Can Diet Stress Cause Fractures?
Cutting out the stress over eating might help reduce stress fractures in women runners. Or so a group of sports-nutrition researchers hypothesize after studying the eating attitudes and behaviors of 79 Canadian women with and without stress fractures in their legs.
Researchers at the University of British Columbia asked the runners, whose average age was 29 and most of whom were recreational distance runners, to record what they ate for three days and answer a questionnaire assessing physical activity, age, height, weight, their menstrual cycle history, and their perceived stress. Their diets were analyzed and found to be basically sound and similar, with calcium intakes about average and even slightly higher than that of American or Canadian women as a whole, according to Susan Barr, PhD, RDN, FACSM, FDC, Professor of Nutrition, who worked with lead researcher Nanci Guest, MS, CSCS, then a graduate student at UBC.
The only difference between those with stress fractures and those without was their focus on limiting what they ate, called cognitive dietary restraint (CDR). “Restraint reflects the perception that one is constantly monitoring and attempting to limit food intake,” Barr says, “but actual intakes were similar between groups.”
To explain the results, Guest and Barr note that high levels of CDR have been associated with irregularities in the menstrual cycle and increased levels of cortisol. Elevated in the “fight or flight” stress response, cortisol is a hormone that can retard muscle and bone growth and recovery from exercise. “We hypothesize that if women could avoid stressing about what they eat (and what they weigh), it might help reduce the cortisol levels that seem to be implicated in the risk for bone,” Barr says.
The study is “Cognitive Dietary Restraint Is Associated with Stress Fractures in Women Runners,” in the International Journal of Sport Nutrition and Exercise Metabolism, 15.2, April 2005, published by Human Kinetics Publishers, Inc.
Simple Tool, Important Job
When it comes to removing face masks from injured football players, a cordless power screwdriver is usually the best option, according to a group of New Hampshire researchers. Led by Erik Swartz, PhD, ATC, Assistant Professor in the Department of Kinesiology at the University of New Hampshire, the researchers reported that a screwdriver removed a variety of face masks in less time and with less movement than specialized cutting tools.
Swartz’s study had 19 certified athletic trainers remove masks from a variety of helmets using cutters and screwdrivers. Trials were timed and taped with a six-camera motion analysis system, which allowed measurement of helmet movement during the removal process. The athletic trainers were also asked to report their perceived exertion in removing the face mask.
Regardless of the helmet, mask, and loop strap combination, the screwdriver was the quickest tool, working as much as three times quicker than the two cutting tools. It also produced the smallest amount of helmet movement and was the easiest to use.

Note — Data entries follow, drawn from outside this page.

Lemma update_finalize data msg : lenZ data = 64 -> 8 * lenZ msg < 2 ^ 64 ->
  (s ← update msg (reset data); finalize s) = sha256 K msg.
Proof.
  intros Hd Hl. destruct (update_ok msg [] (reset data) (reset_fed data Hd)) as (s & -> & Hs). by apply finalize_ok.
Qed.

Lemma sha256_length table msg : lenZ table = 64 -> exists d, sha256 table msg = Some d /\ length d = 32%nat.
Proof.
  intros Ht. unfold sha256. pose proof (lenZ_nonneg (padded msg)) as Hn.
  destruct (hashBlocks_ok table (Z.to_nat (lenZ (padded msg) / 64)) (padded msg) H0 Ht) as (h & -> & Hh); [|done|].
  - rewrite Z2Nat.id by (apply Z.div_pos; lia). pose proof (Z.mul_div_le (lenZ (padded msg)) 64 ltac:(lia)). lia.
  - eexists. split; [done|]. do 8 (destruct h as [|? h]; [done|]). by destruct h.
Qed.

(** C31: the hash of a message does not depend on how it is fed: updates with any
    pieces and the end give, whatever the buffer held before, the padded
    message's chained compression, without an access outside an array.  The
    table of constants is the standard's in all places but one, which is why
    the hash is not SHA-256. *)
Theorem sha256_pieces data parts : lenZ data = 64 -> 8 * lenZ (concat parts) < 2 ^ 64 ->
  (s ← updates parts (reset data); finalize s) = sha256 K (concat parts) /\ is_Some (sha256 K (concat parts)) /\
  (forall i, i <> 42%nat -> K !! i = K_standard !! i) /\
  K !! 42%nat = Some 0xc24b8bb3 /\ K_standard !! 42%nat = Some 0xc24b8b70 /\
  sha256 K [97; 98; 99] <> sha256 K_standard [97; 98; 99].
Proof.
  intros Hd Hl. destruct (updates_ok parts [] (reset data) (reset_fed data Hd)) as (s & -> & Hs). cbn [mbind option_bind app] in *.
  split; [by apply finalize_ok|]. split; [destruct (sha256_length K (concat parts)) as (d & -> & _); [done|by eexists]|]. split; [|split_and!; vm_compute; congruence].
  intros i Hi. assert (<[42%nat := 0xc24b8b70]> K = K_standard) as <- by (vm_compute; reflexivity). by rewrite list_lookup_insert_ne.
Qed.

Lemma sha256_pieces_witness :
  (s ← updates [[97]; []; [98; 99]] (reset (replicate 64 0)); finalize s) = sha256 K [97; 98; 99].
Proof. apply (sha256_pieces (replicate 64 0) [[97]; []; [98; 99]]); [reflexivity|reflexivity]. Defined.
(* ===== verification/Passwords.v ===== *)
(** * Salted passwords

    The hexadecimal text of a hash and the password helpers of
    [src/src/base/Sha256.h]. *)

From stdpp Require Import base list numbers strings.
From Stdlib Require Import ZArith Lia Ascii.
From S2P Require Import Prelude CText Sha256.
Local Open Scope Z_scope.

(** ** Text of a hash *)

Definition hexDigit (n : Z) : ascii := ascii_of_N (Z.to_N (if n <? 10 then 48 + n else 87 + n)).

(** [%02x] of each byte. *)
Definition hexText (bytes : list Z) : string :=
  fold_right (fun b s => String.String (hexDigit (b / 16)) (String.String (hexDigit (b mod 16)) s)) "" bytes.

(** [Sha256::hex]; [data] is what the hash's buffer held before. *)
Definition hex (data : list Z) (input : string) : option string :=
  s ← update (code <$> String.list_ascii_of_string input) (reset data);
  digest ← finalize s; Some (hexText digest).

(** ** Passwords *)

(** [hashPassword]; [saltRaw] is the time combined with an address. *)
Definition hashPassword (data : list Z) (saltRaw : Z) (password : string) : option string :=
  let salt := hexText (bigEndianBytes 8 saltRaw) in
  hash ← hex data (salt +:+ password); Some ("$" +:+ salt +:+ "$" +:+ hash).

(** The loop that compares: the bits in which any two characters differ. *)
Fixpoint differing (a b : string) : Z :=
  match a, b with
  | String.String x a', String.String y b' => Z.lor (Z.lxor (swrap 8 (code x)) (swrap 8 (code y))) (differing a' b')
  | _, _ => 0
  end.

Definition verifyPassword (data : list Z) (password storedHash : string) : option bool :=
  if (String.length storedHash <? 34)%nat || negb (starts_with (Ascii.eqb "$") storedHash) then Some false
  else
    match str_find_from "$" 1 storedHash with
    | None => Some false
    | Some pos2 =>
        let salt := str_take (pos2 - 1) (str_drop 1 storedHash) in
        expectedHash ← hex data (salt +:+ password);
        let actualHash := str_drop (pos2 + 1) storedHash in
        if negb (String.length expectedHash =? String.length actualHash)%nat then Some false
        else Some (differing expectedHash actualHash =? 0)
    end.

(** ** The comparison is equality *)

Lemma code_signed x y : Z.lxor (swrap 8 (code x)) (swrap 8 (code y)) = 0 <-> x = y.
Proof.
  split; [|intros ->; apply Z.lxor_nilpotent]. intros E%Z.lxor_eq.
  assert (code x = code y) as Ec.
  { assert (forall z, 0 <= code z < 256) as Hb by (intros z; unfold code; pose proof (N_ascii_bounded z); lia).
    pose proof (f_equal (uwrap 8) E) as Eu. rewrite !uwrap_swrap in Eu by lia. by rewrite !uwrap_small in Eu by apply Hb. }
  rewrite <- (ascii_N_embedding x), <- (ascii_N_embedding y). f_equal. unfold code in Ec. lia.
Qed.

Lemma differing_eq a : forall b, String.length a = String.length b -> differing a b = 0 <-> a = b.
Proof.
  induction a as [|x a IH]; intros [|y b] Hl; try done. cbn [differing String.length] in *.
  rewrite Z.lor_eq_0_iff, code_signed, IH by lia. split; [by intros [-> ->]|by intros [= -> ->]].
Qed.

(** ** What a stored hash accepts *)

Lemma hexText_length l : String.length (hexText l) = (2 * length l)%nat.
Proof. induction l as [|b l IH]; [done|]. cbn [hexText fold_right String.length length]. unfold hexText in IH. lia. Qed.

Lemma hexText_plain l : Forall (fun b => 0 <= b < 256) l -> str_forall (fun a => negb (Ascii.eqb a "$")) (hexText l) = true.
Proof.
  induction 1 as [|b l Hb _ IH]; [done|]. cbn [hexText fold_right str_forall]. unfold hexText in IH. rewrite IH.
  assert (forall n, 0 <= n < 16 -> Ascii.eqb (hexDigit n) "$" = false) as Hd.
  { intros n Hn. assert (exists k : nat, (k < 16)%nat /\ n = Z.of_nat k) as (k & Hk & ->) by (exists (Z.to_nat n); lia).
    do 16 (destruct k as [|k]; [done|]). lia. }
  rewrite !Hd; [done|pose proof (Z.mod_pos_bound b 16); lia|].
  split; [apply Z.div_pos; lia|apply Z.div_lt_upper_bound; lia].
Qed.

Lemma bigEndianBytes_byte n v : Forall (fun b => 0 <= b < 256) (bigEndianBytes n v).
Proof.
  unfold bigEndianBytes. apply Forall_fmap, Forall_true. intros i. cbn. change 0xff with (Z.ones 8). rewrite Z.land_ones by lia.
  apply Z.mod_pos_bound. lia.
Qed.

Definition bytes_of (s : string) : list Z := code <$> String.list_ascii_of_string s.

Lemma bytes_of_length s : lenZ (bytes_of s) = Z.of_nat (String.length s).
Proof. unfold bytes_of, lenZ. rewrite length_fmap. f_equal. induction s as [|c s IH]; [done|]. cbn. by rewrite IH. Qed.

(** The text of the hash has 64 characters, whatever the buffer held. *)
Lemma hex_ok data input : lenZ data = 64 -> 8 * Z.of_nat (String.length input) < 2 ^ 64 ->
  exists h, hex data input = Some h /\ hexText <$> sha256 K (bytes_of input) = Some h /\ String.length h = 64%nat.
Proof.
  intros Hd Hl. destruct (sha256_length K (bytes_of input) eq_refl) as (d & E & Ed). exists (hexText d).
  rewrite E, hexText_length, Ed. split; [|done]. unfold hex. fold (bytes_of input).
  rewrite <- update_finalize with data _ in E by (rewrite ?bytes_of_length; done).
  destruct (update (bytes_of input) (reset data)) as [s|]; [|done]. cbn [mbind option_bind] in *. by rewrite E.
Qed.

Lemma str_find_split c s n : str_find c s = Some n ->
  s = str_take n s +:+ String.String c (str_drop (S n) s) /\ str_forall (fun a => negb (Ascii.eqb a c)) (str_take n s) = true.
Proof.
  revert n. induction s as [|a s IH]; intros n; cbn [str_find]; [done|].
  destruct (Ascii.eqb a c) eqn:E.
  - intros [= <-]. apply Ascii.eqb_eq in E as ->. done.
  - destruct (str_find c s) as [m|]; [|done]. intros [= <-]. destruct (IH m eq_refl) as [Es Ha].
    cbn [str_take str_forall]. rewrite str_cons_app, E. split; [|done]. f_equal. exact Es.
Qed.

(** A stored hash [$salt$hash] accepts the passwords that hash to it with its
    salt, and no other text accepts any. *)
Lemma verifyPassword_spec data password stored : lenZ data = 64 ->
  8 * (Z.of_nat (String.length stored) + Z.of_nat (String.length password)) < 2 ^ 64 ->
  exists b, verifyPassword data password stored = Some b /\
    (b = true <-> exists salt h, stored = "$" +:+ salt +:+ "$" +:+ h /\
      str_forall (fun a => negb (Ascii.eqb a "$")) salt = true /\ hex data (salt +:+ password) = Some h).
Proof.
  intros Hd Hlen. unfold verifyPassword.
  assert (forall salt h, stored = "$" +:+ salt +:+ "$" +:+ h -> hex data (salt +:+ password) = Some h -> (34 <= String.length stored)%nat) as H34.
  { intros salt h -> Eh. rewrite !str_length_app in *. destruct (hex_ok data (salt +:+ password)) as (h' & Eh' & _ & Hh); [done|rewrite str_length_app; lia|].
    assert (h = h') as -> by congruence. cbn [String.length]. lia. }
  destruct (Nat.ltb_spec (String.length stored) 34) as [Hs|Hs].
  { exists false. split; [done|]. split; [done|]. intros (salt & h & Es & _ & Eh). pose proof (H34 salt h Es Eh). lia. }
  destruct stored as [|c stored]; [cbn in Hs; lia|]. cbn [orb starts_with]. destruct (Ascii.eqb_spec "$" c) as [<-|Hc]; cbn [negb].
  2: { exists false. split; [done|]. split; [done|]. intros (salt & h & E & _). exfalso. apply Hc. by injection E. }
  unfold str_find_from. change (str_drop 1 (String.String "$" stored)) with stored. destruct (str_find "$" stored) as [n|] eqn:En; cbn [option_map].
  2: { exists false. split; [done|]. split; [done|]. intros (salt & h & [= ->] & Ha & _).
       change ("" +:+ salt +:+ "$" +:+ h) with (salt +:+ String.String "$" h) in En. rewrite str_find_app in En by done. done. }
  replace (1 + n - 1)%nat with n by lia. replace (1 + n + 1)%nat with (S (S n)) by lia.
  change (str_drop (S (S n)) (String.String "$" stored)) with (str_drop (S n) stored).
  destruct (str_find_split _ _ _ En) as [Es Ha]. set (salt := str_take n stored) in *. set (h := str_drop (S n) stored) in *.
  assert (String.length stored = (String.length salt + S (String.length h))%nat) as El by (rewrite Es at 1; by rewrite str_length_app).
  cbn [String.length] in Hlen. destruct (hex_ok data (salt +:+ password)) as (h' & Eh & _ & _); [done|rewrite str_length_app; lia|]. rewrite Eh. cbn [mbind option_bind].
  assert (forall salt' h'', String.String "$" stored = "$" +:+ salt' +:+ "$" +:+ h'' -> str_forall (fun a => negb (Ascii.eqb a "$")) salt' = true ->
    salt' = salt /\ h'' = h) as Huniq.
  { intros salt' h'' [= E] Ha'. change ("" +:+ salt' +:+ "$" +:+ h'') with (salt' +:+ String.String "$" h'') in E. rewrite E, str_find_app in En by done. injection En as <-.
    unfold salt, h. rewrite E, str_take_app. split; [done|]. rewrite str_app_cons.
    replace (S (String.length salt')) with (String.length (salt' +:+ String.String "$" "")); [by rewrite str_drop_app|].
    rewrite str_length_app. cbn [String.length]. lia. }
  assert (h' = h <-> exists salt' h'', String.String "$" stored = "$" +:+ salt' +:+ "$" +:+ h'' /\
    str_forall (fun a => negb (Ascii.eqb a "$")) salt' = true /\ hex data (salt' +:+ password) = Some h'') as Hiff.
  { split.
    - intros ->. exists salt, h. split; [|done]. by rewrite Es.
    - intros (salt' & h'' & E & Ha' & Eh'). destruct (Huniq _ _ E Ha') as [-> ->]. congruence. }
  destruct (Nat.eqb_spec (String.length h') (String.length h)) as [Hl|Hl]; cbn [negb]; eexists; (split; [done|]); rewrite <- Hiff.
  - rewrite <- (differing_eq h' h Hl). apply Z.eqb_eq.
  - split; [done|]. by intros ->.
Qed.

(** What [hashPassword] stores accepts the password. *)
Lemma hashPassword_verifies data data' saltRaw password : lenZ data = 64 -> lenZ data' = 64 ->
  8 * (98 + 2 * Z.of_nat (String.length password)) < 2 ^ 64 ->
  exists stored, hashPassword data saltRaw password = Some stored /\ verifyPassword data' password stored = Some true.
Proof.
  intros Hd Hd' Hlen. unfold hashPassword. set (salt := hexText (bigEndianBytes 8 saltRaw)).
  assert (String.length salt = 16%nat) as Hs by (unfold salt; by rewrite hexText_length).
  assert (8 * Z.of_nat (String.length (salt +:+ password)) < 2 ^ 64) as Hl by (rewrite str_length_app; lia).
  destruct (hex_ok data _ Hd Hl) as (h & -> & E & Hh). cbn [mbind option_bind]. eexists. split; [done|].
  destruct (verifyPassword_spec data' password ("$" +:+ salt +:+ "$" +:+ h) Hd') as (b & -> & Hb).
  { rewrite !str_length_app, Hs, Hh. cbn [String.length]. lia. }
  f_equal. apply Hb. exists salt, h. split; [done|]. split; [apply hexText_plain, bigEndianBytes_byte|].
  destruct (hex_ok data' _ Hd' Hl) as (h' & -> & E' & _). congruence.
Qed.

Example verify_demo : verifyPassword (replicate 64 0) "secret"
  "$00000000000000ff$00" = Some false.
Proof. reflexivity. Qed.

However, Swartz recommended that athletic trainers have a backup cutting device available. In the study, loop straps and helmet hardware (screws, T-nuts, and washers) were replaced after each removal. In the real world, screws may fail after being exposed to use and weathering, in which case cutters must be used to remove the face mask.
The study was published in the August edition of the American Journal of Sports Medicine, which can be accessed at: ajs.sagepub.com.